■ ACTIVITY ■
Every line of the entries below that carries the string "Prop" should be copied.

------ THE DATA

Definition device (t : OmniTun) : string := if bool_decide (ifname t = "") then "omniedge0" else ifname t.
Definition netmask : option string := match mask with Some "" => None | m => m end.
Definition prefix : Z := default 120 p6.

(** The calls that set up the tunnel: the interface, and commands of [ip] with
    the network of the address, the address of IPv6 and its network. *)
Definition setup_call (name : string) (R : Set) (c : TunCall R) : Prop :=
  match c with
  | SetupInterface a a6 p k m => a = v /\ a6 = v6 /\ p = port /\ k = key /\ m = mtu
  | RunCmd cmd args =>
      cmd = "ip" /\
      ((exists net, vip_network v netmask = Ok net /\ validate_interface_name wide name = Ok tt /\
          args = ["route"; "add"; net.1 +:+ "/" +:+ show_uint net.2; "dev"; name]) \/
       (exists a6, v6 = Some a6 /\
          (args = ["-6"; "addr"; "replace"; a6 +:+ "/" +:+ show_uint prefix; "dev"; name] \/
           (is_Some (v6_of a6) /\ prefix <= 128 /\ validate_interface_name wide name = Ok tt /\
            args = ["-6"; "route"; "add"; ipv6_network_address a6 prefix +:+ "/" +:+ show_uint prefix; "dev"; name]))))
  | _ => False
  end.
Definition setup_reply (R : Set) (c : TunCall R) : R -> Prop :=
  match c in TunCall R return R -> Prop with
  | SetupInterface _ _ _ _ _ => fun r => r = reply
  | _ => fun _ => True
  end.

Abbreviation shoare name := (hoare (setup_call name) setup_reply) (only parsing).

------------

■ RESPONSE TO THIS EXERCISE ■
Definition setup_call (name : string) (R : Set) (c : TunCall R) : Prop :=
Definition setup_reply (R : Set) (c : TunCall R) : R -> Prop :=
  match c in TunCall R return R -> Prop with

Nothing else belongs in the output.